There's a car on the road. Sam glances at the beige Taurus that he's been driving for who knows how long, out of gas and out of life, kind of like the driver. He forces a smile. "My car broke down and I don't have a phone. Must've fallen asleep waiting for someone to drive by. Can I have a lift into the nearest place with - civilization?"
"Sure," says the young man, easy and naïve and friendly as he sticks out his hand to help Sam onto his feet. "Long as you don't mind heading southwest, the closest town's that way. Where are you headed?"
"Nowhere," Sam said, and then laughed breathlessly. "Anywhere. Southwest is good. Southwest is great. Thanks." As an afterthought, because he's almost forgotten that people like to know names, he adds, "I'm Sam. Thanks."
"You're welcome," says the young man, tugging Sam upright, and looking up (and up) at him with a grin. "Glad I could help."
His name is Jackson, Sam learns, and he really is glad he could help. He offers to call ahead, offers a sandwich, talks about his family and how they're driving him crazy. Sam refuses the call and the sandwich, and just listens to the man talk, keeping his eyes dry only because he doesn't blink, not once.
Jackson drops him off in front of the garage, and it's only with difficulty that Sam gets him to leave, mostly because it's hard not to just scream that if the nice young man doesn't leave, he'll probably end up dead. There's a payphone on the street and Sam stares at it. He could call Bobby, just let him know that he's alive. Could call Dean and let him know he's alive.
He steals another car. The black one next to the Volkswagon he ended up taking was nicer, better looking, better condition, but to Sam it looked like the Impala and he would never make it driving alone in a car that looked like the Impala.
After Lucifer, the hunts seem surprisingly easy. The ghosts don't even make him blink anymore. Not much does. Numb, that's what he thinks this state of being is known as, and numb is as good a word as any, probably better than dead.
Cas turns up. "Where's Dean?" Is the first thing he asks.
"Indiana," Sam says, blandly, and is tempted just for a moment to blast Castiel's ass out of here and tell him never to come back. "Same as he has been."
Cas seems taken aback. "Why?"
"He has a family here. Another family." A better family. Ickle Ben's never going to start the Apocalypse, Sam is sure of that. Daddy Dean will never let Ben near what really happened.
"You miss him," Cas says, and he sounds puzzled. "And he misses you, so why-?"
"No," Sam says, and Cas stares at him with an attempted at angelic innocence. "He's retired.
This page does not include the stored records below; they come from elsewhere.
Lemma send_failure_wrapped_witness :
  (∃ args, outcome (post_receive Sample.watched
                      {| bot := Sample.limited; template := Sample.header |}
                      Sample.opened)
           = Raise (RuntimeError args)) ∧
  (∀ error_code description payload,
     TelegramError 429 "Too Many Requests"
       {[ "ok" := VBool false; "error_code" := VInt 429 ]}
     = TelegramError error_code description payload →
     outcome (post_receive Sample.watched
                {| bot := Sample.limited; template := Sample.header |}
                Sample.opened)
     = Raise (RuntimeError
                [OStr "Telegram: ERROR - %s, description= %s, json=%s";
                 OInt error_code; OStr description; OJson payload])) ∧
  ((∀ error_code description payload,
      TelegramError 429 "Too Many Requests"
        {[ "ok" := VBool false; "error_code" := VInt 429 ]}
      ≠ TelegramError error_code description payload) →
   outcome (post_receive Sample.watched
              {| bot := Sample.limited; template := Sample.header |}
              Sample.opened)
   = Raise (RuntimeError
              [OStr "Telegram: ERROR - %s";
               OExn (TelegramError 429 "Too Many Requests"
                       {[ "ok" := VBool false; "error_code" := VInt 429 ]})])).
Proof.
  apply (send_failure_wrapped Sample.watched
           {| bot := Sample.limited; template := Sample.header |}
           Sample.opened Sample.opened_message).
  - apply list_elem_of_further, list_elem_of_here.
  - reflexivity.
Defined.

(** C9.  With the per-customer map unset, [sendMessage] is never called,
    whatever default channel is configured; and for every alert that passes
    the filter and whose text is bound, the membership test on the unset
    map raises [TypeError], which the generic handler turns into
    [RuntimeError] before any call to the bot. *)
Theorem unmapped_never_delivers cfg self alert :
  TELEGRAM_CHAT_ID_PER_CUSTOMER cfg = None →
  (∀ m, ¬ sends (post_receive cfg self alert) m) ∧
  (passes_filter cfg alert = true →
   (∃ t, binds_text self alert t) →
   post_receive cfg self alert
   = ([template_render alert],
      Raise (RuntimeError
               [OStr "Telegram: ERROR - %s";
                OExn (TypeError
                        "argument of type 'NoneType' is not iterable")]))).
Proof.
  intros Hm. split.
  - intros m Hs. apply sends_inv in Hs as (t & d & _ & Hm' & _). congruence.
  - intros Hp [t Ht].
    by rewrite (post_receive_unmapped _ _ _ _ Hp Ht Hm).
Qed.

Lemma unmapped_never_delivers_witness :
  (∀ m, ¬ sends (post_receive Sample.unmapped
                   {| bot := Sample.up; template := Sample.header |}
                   Sample.opened) m) ∧
  post_receive Sample.unmapped
    {| bot := Sample.up; template := Sample.header |} Sample.opened
  = ([template_render Sample.opened],
     Raise (RuntimeError
              [OStr "Telegram: ERROR - %s";
               OExn (TypeError
                       "argument of type 'NoneType' is not iterable")])).
Proof.
  destruct (unmapped_never_delivers Sample.unmapped
              {| bot := Sample.up; template := Sample.header |}
              Sample.opened eq_refl) as [Hnever Hraises].
  split; [exact Hnever|].
  apply Hraises.
  - reflexivity.
  - exists "[open] critical". apply binds_rendered. reflexivity.
Defined.

(** ** The cases the specification lists for the filter and the errors *)

Section Table.

Let plugin := {| bot := Sample.up; template := Sample.header |}.

(** Filter [critical, major]: an open alert going from warning to critical
    is sent. *)
Example table_open_critical :
  calls (post_receive Sample.watched plugin Sample.opened)
  = [template_render Sample.opened; bot_sendMessage Sample.opened_message].
Proof. reflexivity. Qed.

(** ... a closed alert whose previous severity was warning is not ... *)
Example table_closed_warning :
  post_receive Sample.watched plugin
    (Sample.alert "closed" "normal" "warning" None false)
  = ([], Return).
Proof. reflexivity. Qed.

(** ... and a closed alert whose previous severity was critical is; it is
    sent silently, as the current severity is not a sound severity. *)
Example table_closed_critical :
  ∃ m, calls (post_receive Sample.watched plugin Sample.closed)
       = [template_render Sample.closed; bot_sendMessage m] ∧
       chat_id m = VInt 42 ∧ disable_notification m = true.
Proof. eexists. split; [reflexivity|]. split; reflexivity. Qed.

(** A string from the environment is searched for substrings. *)
Example table_filter_from_environment :
  py_in "major" (SevStr "critical,major") = true ∧
  py_in "warning" (SevStr "critical,major") = false ∧
  py_in "" (SevStr "critical,major") = true.
Proof. split_and!; reflexivity. Qed.

(** A network failure surfaces as [RuntimeError] carrying the original
    exception. *)
Example table_network_failure :
  outcome (post_receive Sample.plain
             {| bot := Sample.offline; template := Sample.header |}
             Sample.opened)
  = Raise (RuntimeError
             [OStr "Telegram: ERROR - %s";
              OExn (OtherException "ConnectionError" "network unreachable")]).
Proof. reflexivity. Qed.

(** Without a webhook URL no keyboard is attached. *)
Example table_no_keyboard :
  ∀ m, sends (post_receive Sample.plain plugin Sample.opened) m →
       reply_markup m = None.
Proof.
  intros m Hs. unfold sends, calls in Hs. simpl in Hs.
  apply elem_of_cons in Hs as [Hs|Hs]; [discriminate Hs|].
  apply list_elem_of_singleton in Hs. by injection Hs as ->.
Qed.

End Table.

(** * Further properties *)

(** ** Import of the settings *)

Lemma append_cons c x b : String c x +:+ b = String c (x +:+ b).
Proof. reflexivity. Qed.

Lemma prefix_spec x s : String.prefix x s = true ↔ ∃ b, s = x +:+ b.
Proof.
  revert x. induction s as [|c' s IH]; intros [|c x]; simpl.
  - split; [by exists "" | done].
  - split; [done | intros [b Hb]; discriminate Hb].
  - split; [by eexists | done].
  - destruct (Ascii.ascii_dec c c') as [->|Hne].
    + rewrite IH. split; intros [b Hb]; exists b.
      * by rewrite Hb.
      * rewrite append_cons in Hb. by injection Hb.
    + split; [done | intros [b Hb]]. rewrite append_cons in Hb. congruence.
Qed.

Lemma substring_of_spec x s : substring_of x s = true ↔ occurs x s.
Proof.
  unfold occurs. induction s as [|c s IH].
  - change (substring_of x "") with (String.prefix x "" || false).
    rewrite orb_false_r, prefix_spec. split.
    + intros [b Hb]. by exists "", b.
    + intros ([|c a] & b & Hb); [by exists b | discriminate Hb].
  - change (substring_of x (String c s))
      with (String.prefix x (String c s) || substring_of x s).
    rewrite orb_true_iff, IH, prefix_spec. split.
    + intros [[b Hb] | (a & b & Hb)].
      * by exists "", b.
      * exists (String c a), b. by rewrite Hb.
    + intros ([|c' a] & b & Hb).
      * left. by exists b.
      * right. exists a, b. rewrite append_cons in Hb. by injection Hb.
Qed.


Lemma settings_of_Some g cfg :
  settings_of g = Some cfg →
  as_scalar (Py.TELEGRAM_CHAT_ID g) = Some (TELEGRAM_CHAT_ID cfg) ∧
  as_str (Py.TELEGRAM_WEBHOOK_URL g) = Some (TELEGRAM_WEBHOOK_URL cfg) ∧
  as_severities (Py.TELEGRAM_SOUND_NOTIFICATION_SEVERITY g)
    = Some (TELEGRAM_SOUND_NOTIFICATION_SEVERITY cfg) ∧
  as_severities (Py.TELEGRAM_FILTER_NOTIFICATION_SEVERITY g)
    = Some (TELEGRAM_FILTER_NOTIFICATION_SEVERITY cfg) ∧
  as_dict (Py.TELEGRAM_CHAT_ID_PER_CUSTOMER g)
    = Some (TELEGRAM_CHAT_ID_PER_CUSTOMER cfg).
Proof.
  unfold settings_of.
  destruct (as_scalar _), (as_str _),
    (as_severities (Py.TELEGRAM_SOUND_NOTIFICATION_SEVERITY g)),
    (as_severities (Py.TELEGRAM_FILTER_NOTIFICATION_SEVERITY g)),
    (as_dict _); simpl; try discriminate.
  by intros [= <-].
Qed.



(** X2.  The default [''] given for [DASHBOARD_URL] has no effect: the
    name is read like the others, and is [None] when neither [app.config]
    nor the environment defines it. *)
Theorem dashboard_default_unused config environ :
  Py.DASHBOARD_URL (load config environ)
  = py_or (config_get config "DASHBOARD_URL" PNone)
          (environ_get environ "DASHBOARD_URL") ∧
  (config !! "DASHBOARD_URL" = None → environ !! "DASHBOARD_URL" = None →
   Py.DASHBOARD_URL (load config environ) = PNone).
Proof.
  simpl. unfold config_get, environ_get.
  destruct (config !! "DASHBOARD_URL") as [v|]; simpl.
  - split; [done|]. discriminate.
  - split; [done|]. by intros _ ->.
Qed.

Lemma dashboard_default_unused_witness :
  Py.DASHBOARD_URL (load Site.config Site.environ)
  = py_or (config_get Site.config "DASHBOARD_URL" PNone)
          (environ_get Site.environ "DASHBOARD_URL") ∧
  (Site.config !! "DASHBOARD_URL" = None →
   Site.environ !! "DASHBOARD_URL" = None →
   Py.DASHBOARD_URL (load Site.config Site.environ) = PNone).
Proof. apply (dashboard_default_unused Site.config Site.environ). Defined.

(** X3.  The per-customer map is read from [app.config] alone.  When
    [app.config] does not define it, whatever the environment holds, the
    hook never calls [sendMessage]. *)
Theorem channel_map_not_from_environment config environ cfg self alert m :
  config !! "TELEGRAM_CHAT_ID_PER_CUSTOMER" = None →
  settings_of (load config environ) = Some cfg →
  ¬ sends (post_receive cfg self alert) m.
Proof.
  intros Hc Hs. apply settings_of_Some in Hs as (_ & _ & _ & _ & Hd).
  simpl in Hd. unfold config_get in Hd. rewrite Hc in Hd. simpl in Hd.
  intros Hm. apply sends_inv in Hm as (t & d & _ & Hm & _). congruence.
Qed.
I'm not. It's as simple as that."
"He needs you, Sam," Castiel says, and he sounds almost desperate.
"No," said Sam, and got up and left the room. Time to move on. "And if you tell him where I am – just don't. Okay? Leave him alone. Let him have a little peace. Okay?"
Cas is gone when he turns around.
The demons are running scared. Sam's found maybe one, two? In his time so far, and who knows how long that's been. Both times he killed them without thinking about the innocent possessed. Once upon a time, that might have bothered him, not trying to save them, but he knows better now: if you don't kill them, they just come back hungrier.
The demons who look at him before he kills them can't seem to decide between fear and awe. Some of them try to say things that for a demon are almost nice – you beat the devil, Sammy, you win, come on, what's one little demon, don't you have better things to do?
He's done with mercy, though, just as much as he's done with living. Even if Dean's number is burning a hole in his heart and Bobby's is burning a hole in his brain, and he stands in front of a pay phone once for almost an hour because he doesn't know if calling or not calling is a better answer.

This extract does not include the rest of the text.